Six Tips for Would-Be Conversationalists
- Prepare, and then forget it all.
- Match your counterpart.
- Be a superlative listener.
- Do not fear silence.
- Always remain curious.
- Be mindful of your own ego.
It is an excellent idea to study up on the person of interest before interviewing them; be familiar with their background, understand what the interview will be centered on. But when it comes to actually interviewing, forget the notes and speak impromptu. Focus on making the event a conversation and make the person feel comfortable. When the person is at ease, the real information will begin flowing.
It is beneficial to be on the same level as the other person, in terms of mood or even energy. Be at ease and the interviewee will become more at peace as well. An evenly matched conversation poses no threat of superiority, and again, information will begin to come out organically. Body language is an excellent element to match in the efforts to level the playing field. However, listening is hands-down the most important aspect to a conversation, and consequently the most difficult to master. The best interviewers are able to not only hear the words, but hear the tone, which can help direct the conversation accordingly.
Do not fear the silence. Silence is a prominent negotiation technique and can equally be utilized in a conversation. Often, if you feel the interviewee is withholding information, a simple pause can encourage them to speak up and illustrate what was on their mind. As humans, it is natural to avoid silence, to fill it with whatever noise possible, so silence becomes a power play.

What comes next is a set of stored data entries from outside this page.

(* ===== verification/DtlsLayerProps.v ===== *)
(** * Properties of reading DTLS records *)

From stdpp Require Import prelude list.
From Stdlib Require Import ZArith Lia ZifyBool.
From S2P Require Import Prelude Packet Buffer PQueue RecordTypes StatemTypes StatemLib Statem.
From S2P Require Import SafeMath OsslTime Quic Framing DtlsFrag DtlsSend DtlsTimer RecLayer DtlsLayer.

Local Open Scope Z_scope.
Local Open Scope st_scope.

Module DtlsLayerProps.
Import OsslTime Quic Framing DtlsFrag DtlsSend DtlsTimer RecLayer DtlsLayer.

Section Facts.
Context {E : Type} `{C : Callees (DTLS (RECORD_LAYER E))} `{L : Libc} `{D : Dgram (RECORD_LAYER E)}
  `{K : Clock (RECORD_LAYER E)} `{M : RecordMethods E}.
Local Abbreviation SSL := (SSL (DTLS (RECORD_LAYER E))).
Context (dispatch handshake_func : SSL -> Z * SSL) (max_send_fragment : SSL -> Z)
  (finish_mac : list Z -> ST SSL unit) (msg_callback : list Z -> RECORD_LAYER E -> RECORD_LAYER E)
  (timer_cb : option (Z -> SSL -> Z)) (remove_session : SSL -> SSL).
Local Abbreviation read_bytes :=
  (dtls1_read_bytes dispatch handshake_func max_send_fragment finish_mac msg_callback timer_cb remove_session).
Local Abbreviation read_round :=
  (read_round dispatch handshake_func max_send_fragment finish_mac msg_callback timer_cb remove_session).

(** ** A record that was kept blocks the connection *)

(** The handshake is over, nothing is wrong, and no timer is running. *)
Record settled (s : SSL) : Prop := {
  st_init : SSL_is_init_finished s = true;
  st_error : ossl_statem_in_error s = false;
  st_timer : ossl_time_is_zero (next_timeout (timer_of s)) = true;
  st_ccs : StatemTypes.change_cipher_spec (s3 s) = 0;
  st_shutdown : has (shutdown s) SSL_RECEIVED_SHUTDOWN = false
}.

(** The current record is one that was kept, and it has been read. *)
Record used_up (s : SSL) : Prop := {
  uu_slot : exists rr, slot (curr_rec (rl_of s)) s = Some rr /\ rechandle rr = None /\ r_length rr = 0
              /\ rec_bytes rr = None /\ r_type rr = SSL3_RT_APPLICATION_DATA;
  uu_curr : curr_rec (rl_of s) < num_recs (rl_of s)
}.

(** What a round does first. *)
Definition entered (s : SSL) : SSL :=
  let s := set_rwstate SSL_NOTHING s in if SSL_is_init_finished s then dtls_unbuffer_record s else s.

(** A round while no timer has run out and nothing is wrong. *)
Lemma round_calm fuel type recvd len peek (s : SSL) :
  dtls1_is_timer_expired (entered s) = false -> ossl_statem_in_error (entered s) = false ->
  read_round fuel type recvd len peek s
  = (ret <~ get_records ;;
     if ret <=? 0 then
       f <~ dtls1_read_failed (dtls1_write_bytes dispatch max_send_fragment) max_send_fragment finish_mac msg_callback
              timer_cb fuel ret ;;
       match f with
       | None => st_ret None
       | Some f => if f <=? 0 then returns f else start
       end
     else process_rr dispatch handshake_func max_send_fragment finish_mac msg_callback remove_session
            fuel type recvd len peek) (entered s).
Proof.
  intros Ht He. unfold DtlsLayer.read_round. unfold st_bind at 1, st_put at 1. unfold st_bind at 1, st_put at 1.
  fold (entered s). unfold st_bind at 1, dtls1_handle_timeout at 1. rewrite Ht. cbn -[get_records process_rr dtls1_read_failed].
  unfold st_if. by rewrite He.
Qed.

Lemma current_record (s : SSL) : curr_rec (rl_of s) < num_recs (rl_of s) -> get_records s = (Ok 1, s).
Proof. intros Hc. unfold get_records. by rewrite (proj2 (Z.leb_gt _ _)). Qed.

(** Every further read of application data succeeds with nothing. *)
Lemma kept_record_sticks n fuel recvd len (s : SSL) : settled s -> used_up s -> 0 < len ->
  exists t s', read_bytes (S n) fuel SSL3_RT_APPLICATION_DATA recvd len false s = (Ok (Some (1, t, [])), s')
    /\ settled s' /\ used_up s'.
Proof.
  intros [Hi He Ht Hcc Hsh] [(rr & Es & Hh & Hl & Hb & Hty) Hc] Hlen. unfold DtlsLayer.dtls1_read_bytes.
  assert (Hin : SSL_in_init s = false).
  { revert Hi. unfold SSL_is_init_finished, SSL_in_init. by destruct (in_init (statem s)). }
  cbn -[SSL_in_init read_rounds]. rewrite Hin, andb_false_r. cbn [read_rounds].
  assert (Een : entered s = set_rwstate SSL_NOTHING s).
  { unfold entered. cbv zeta. change (SSL_is_init_finished _) with (SSL_is_init_finished s). rewrite Hi.
    unfold dtls_unbuffer_record. by rewrite (proj2 (Z.ltb_lt _ _)). }
  unfold st_bind at 1. rewrite round_calm; rewrite Een; try done.
  2: { unfold dtls1_is_timer_expired, dtls1_get_timeout. by change (timer_of _) with (timer_of s); rewrite Ht. }
  set (s1 := set_rwstate SSL_NOTHING s). unfold st_bind at 1. rewrite current_record by done.
  cbn -[process_rr]. unfold process_rr. change (curr_rec (rl_of s1)) with (curr_rec (rl_of s)).
  change (slot _ s1) with (slot (curr_rec (rl_of s)) s). rewrite Es. cbv zeta. rewrite Hl, Hty. cbn [Z.eqb negb andb].
  replace (StatemTypes.change_cipher_spec (s3 s1)) with 0 by done. replace (has (shutdown s1) 2) with false by done. cbn -[deliver].
  unfold deliver. change (SSL_in_init s1) with (SSL_in_init s). rewrite Hin. cbn [andb]. cbv zeta.
  rewrite (proj2 (Z.eqb_neq len 0)), Hl, (proj2 (Z.ltb_lt 0 len)) by lia. unfold record_bytes. rewrite Hb, Hcc, Hsh.
  cbn -[release_as]. unfold release_as, ssl_release_record, st_bind.
  change (slot _ s1) with (slot (curr_rec (rl_of s)) s). rewrite Es, Hl, Hh. cbn -[put_slot slot].
  eexists _, _. split; [done|]. split; [by split|].
  split; [|done]. eexists. split; [by apply (slot_put _ rr)|].
  unfold shorten, free_alloc. destruct (allocdata rr); simpl; rewrite Hl; auto.
Qed.
End Facts.

(** ** Methods for examples *)

(** The records to come; the handshake records written, whether the next ones are
    taken (all are when there is no more to say), and the transcript. *)
Record wire : Type := mkWIRE {
  w_in : list TLS_RECORD;
  w_out : list (Z * list Z);
  w_takes : list bool;
  w_transcript : list Z
}.

Definition wire_write (t : list OSSL_RECORD_TEMPLATE) (e : wire) : Z * wire :=
  let out := map (fun t => (t_type t, t_buf t)) t in
  match w_takes e with
  | [] => (OSSL_RECORD_RETURN_SUCCESS, mkWIRE (w_in e) (w_out e ++ out) [] (w_transcript e))
  | true :: k => (OSSL_RECORD_RETURN_SUCCESS, mkWIRE (w_in e) (w_out e ++ out) k (w_transcript e))
  | false :: k => (OSSL_RECORD_RETURN_RETRY, mkWIRE (w_in e) (w_out e) k (w_transcript e))
  end.

#[export] Instance wire_methods : RecordMethods wire := {|
  read_record e := match w_in e with
                   | [] => (ReadCode OSSL_RECORD_RETURN_RETRY, e)
                   | r :: rs => (GotRecord r, mkWIRE rs (w_out e) (w_takes e) (w_transcript e))
                   end;
  release_record _ _ e := (OSSL_RECORD_RETURN_SUCCESS, e);
  processed_read_pending _ := false;
  unprocessed_read_pending _ := false;
  app_data_pending _ := 0;
  get_alert_code _ := SSL_AD_NO_ALERT;
  write_records := wire_write;
  retry_write_records e := (OSSL_RECORD_RETURN_SUCCESS, e);
  get_max_records _ _ _ split _ := (1, split);
  free_layers e := e;
  alert_callback _ e := e
|}.

#[export] Instance wire_dgram : Dgram (RECORD_LAYER wire) := {|
  BIO_wpending _ := 0;
  BIO_flush r := (1, r);
  BIO_dgram_get_mtu_overhead _ := 28;
  dgram_query_mtu r := (1500, r);
  dgram_set_mtu _ r := r;
  dgram_mtu_exceeded r := (false, r);
  get_max_record_overhead _ := 13;
  get_wrl _ := 0;
  restore_wrl _ r := r
|}.

#[export] Instance wire_clock : Clock (RECORD_LAYER wire) := {|
  time_now _ := 5000000000;
  dgram_set_next_timeout _ r := r;
  dgram_get_fallback_mtu r := (548, r);
  BIO_set_flags_read r := r;
  free_wrl _ r := r
|}.

#[export] Instance wire_callees : Callees (DTLS (RECORD_LAYER wire)) := idle_callees (fun s => (None, s)).

Definition wire_mac (m : list Z) : ST (SSL (DTLS (RECORD_LAYER wire))) unit := fun s =>
  (Ok tt, upd_rl (fun l => set_lower (let e := lower l in mkWIRE (w_in e) (w_out e) (w_takes e) (w_transcript e ++ m)) l) s).

(** A record with number [q] of epoch [ep]. *)
Definition wire_record (q ep t : Z) (d : list Z) : TLS_RECORD :=
  mkREC (Some 1) 0xfefd t (Some d) false (Z.of_nat (length d)) 0 ep (seq64be q).

Definition wire_layer (e : wire) : RECORD_LAYER wire :=
  mkRLAYER 0 [] 0 0 0 0 0 0 [] 0 0 (replicate 32 empty_slot) 0 0 0 0 0 0 0 (mkCONF 0 None 16384 16384 0) e.

Definition wire_conn (h : OSSL_HANDSHAKE_STATE) (e : wire) : SSL (DTLS (RECORD_LAYER wire)) :=
  upd_st (set_in_handshake 1)
    (sample_conn (mkDTLS (mkD1 0 (mkDW 0 0 no_header 1472 0 false [] (mkDT 0 0 0)) no_header []) (wire_layer e)) h 0xfefd ecdhe_rsa).

Definition wire_read := dtls1_read_bytes (L := zero_libc) (E := wire) (fun s => (1, s)) (fun s => (1, s)) (fun _ => 1400) wire_mac
  (fun _ r => r) None (fun s => s) 10 10.

(** The handshake is over. *)
Definition wire_finish (s : SSL (DTLS (RECORD_LAYER wire))) : SSL (DTLS (RECORD_LAYER wire)) :=
  upd_s3 (set_change_cipher_spec 0)
    (upd_st (fun st => set_in_handshake 0 (set_in_init false (set_hand_state TLS_ST_OK st))) s).
Definition wire_arrives (rs : list TLS_RECORD) (s : SSL (DTLS (RECORD_LAYER wire))) : SSL (DTLS (RECORD_LAYER wire)) :=
  upd_rl (fun l => set_lower (mkWIRE rs [] [] []) l) s.

(** A record that overtakes the Finished message is kept. *)
Definition overtaken (r : TLS_RECORD) : SSL (DTLS (RECORD_LAYER wire)) :=
  wire_finish (snd (wire_read SSL3_RT_HANDSHAKE true 12 false
    (upd_s3 (set_change_cipher_spec 1)
       (wire_conn TLS_ST_CR_CHANGE (mkWIRE [r; wire_record 1 1 SSL3_RT_HANDSHAKE (replicate 12 0)] [] [] []))))).

(** Application data that overtook the Finished message is delivered, but the
    record stays the current one: data that arrives later is not. *)
Lemma overtaking_data_blocks :
  let s := overtaken (wire_record 2 1 SSL3_RT_APPLICATION_DATA [1; 2; 3]) in
  let '(r1, s1) := wire_read SSL3_RT_APPLICATION_DATA false 100 false s in
  let '(r2, s2) := wire_read SSL3_RT_APPLICATION_DATA false 100 false
                     (wire_arrives [wire_record 3 1 SSL3_RT_APPLICATION_DATA [4; 5]] s1) in
  let '(r3, _) := wire_read SSL3_RT_APPLICATION_DATA false 100 false s2 in
  r1 = Ok (Some (1, None, [1; 2; 3])) /\ r2 = Ok (Some (1, None, [])) /\ r3 = Ok (Some (1, None, [])).
Proof. vm_compute. repeat split. Qed.

(** A warning that overtook the Finished message is looked at again after its
    memory has been freed. *)
Lemma overtaking_alert_freed :
  fst (wire_read SSL3_RT_APPLICATION_DATA false 100 false (overtaken (wire_record 2 1 SSL3_RT_ALERT [SSL3_AL_WARNING; 90])))
  = Fault.
Proof. vm_compute. reflexivity. Qed.

(** [RECORD_LAYER_clear] moves to the next record itself, and so does
    [ssl_release_record]: of three records that were read but not used the second
    is not given back. *)
Lemma clear_skips_a_record :
  let r := wire_record 1 1 SSL3_RT_APPLICATION_DATA [1; 2; 3] in
  let s := upd_rl (fun l => set_num_recs 3 (set_tlsrecs (replicate 3 r ++ replicate 29 empty_slot) l))
             (wire_conn TLS_ST_OK (mkWIRE [] [] [] [])) in
  let '(ret, s') := RECORD_LAYER_clear (E := wire) true s in
  ret = Ok true /\ map r_length (take 3 (tlsrecs (rl_of s'))) = [0; 3; 0].
Proof. vm_compute. repeat split. Qed.
End DtlsLayerProps.
(** [l1] is [l] with [wnum] reset and [acc] is what was accepted. *)
Lemma outcome_fine off msg acc l l1 l' code k : ready off msg l -> outcome acc msg l1 l' code k -> accepted l = acc ->
  conf l1 = conf l -> alert_dispatch l1 = 0 -> wpend_type l1 = type -> wpend_buf l1 = off -> wnum l1 = 0 ->
  transcript (lower l1) = transcript (lower l) -> limit (lower l1) = limit (lower l) -> fine off msg l l' code k.
Proof.
  intros ((R1 & Rf & _ & Rb & _) & R2 & R3 & R4 & _) (Ht & Hset & Hso & Hroom & Hc) Ha L1 L2 L3 L4 L5 L6 L7.
  unfold settings in Hset. injection Hset as S1 S2 S3 S4 S5 S6.
  assert (Hf' : conf_ok (conf l') /\ fits l') by (split; [congruence|unfold fits in *; by rewrite S1, S6, L1, L7]). destruct Hf' as [Hco' Hfi'].
  split; [congruence|]. destruct Hc as [(-> & Hk & Ho & Hi & Hw)|(-> & Hst)].
  - left. split_and!; try done; [lia|lia| |].
    + unfold accepted at 1. rewrite Hw, L5, Ho. rewrite take_ge by lia. by rewrite Ha.
    + split_and!; try done; [by apply Forall_drop| |congruence|rewrite length_drop; lia|rewrite length_drop; lia|].
      * destruct Hi as [Hi _]. rewrite Hw, L5, Hi, length_drop. cbn [Z.eqb Pos.eqb] in Hroom. lia.
      * left. split; [done|congruence].
  - right. split_and!; try done; [rewrite Ha; by eapply stopped_accepted|].
    split_and!; try done; [cbn [Z.eqb] in Hroom; lia|congruence|]. right. split_and!; [congruence|congruence|by exists acc].
Qed.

The interviewer needs to be curious. Become Alice and question everything in your Wonderland. Notice the details, the small ideas that may go overlooked. Your suspicion may just lead you down the rabbit hole into a wealth of information. Lastly, do not be an egotist. In order to connect with others, you must not be so wrapped up in your own needs that you miss something of importance. Rather than telling your own anecdotes, focus on listening and asking questions to draw out more information. Everyone has a story; be the one who listens.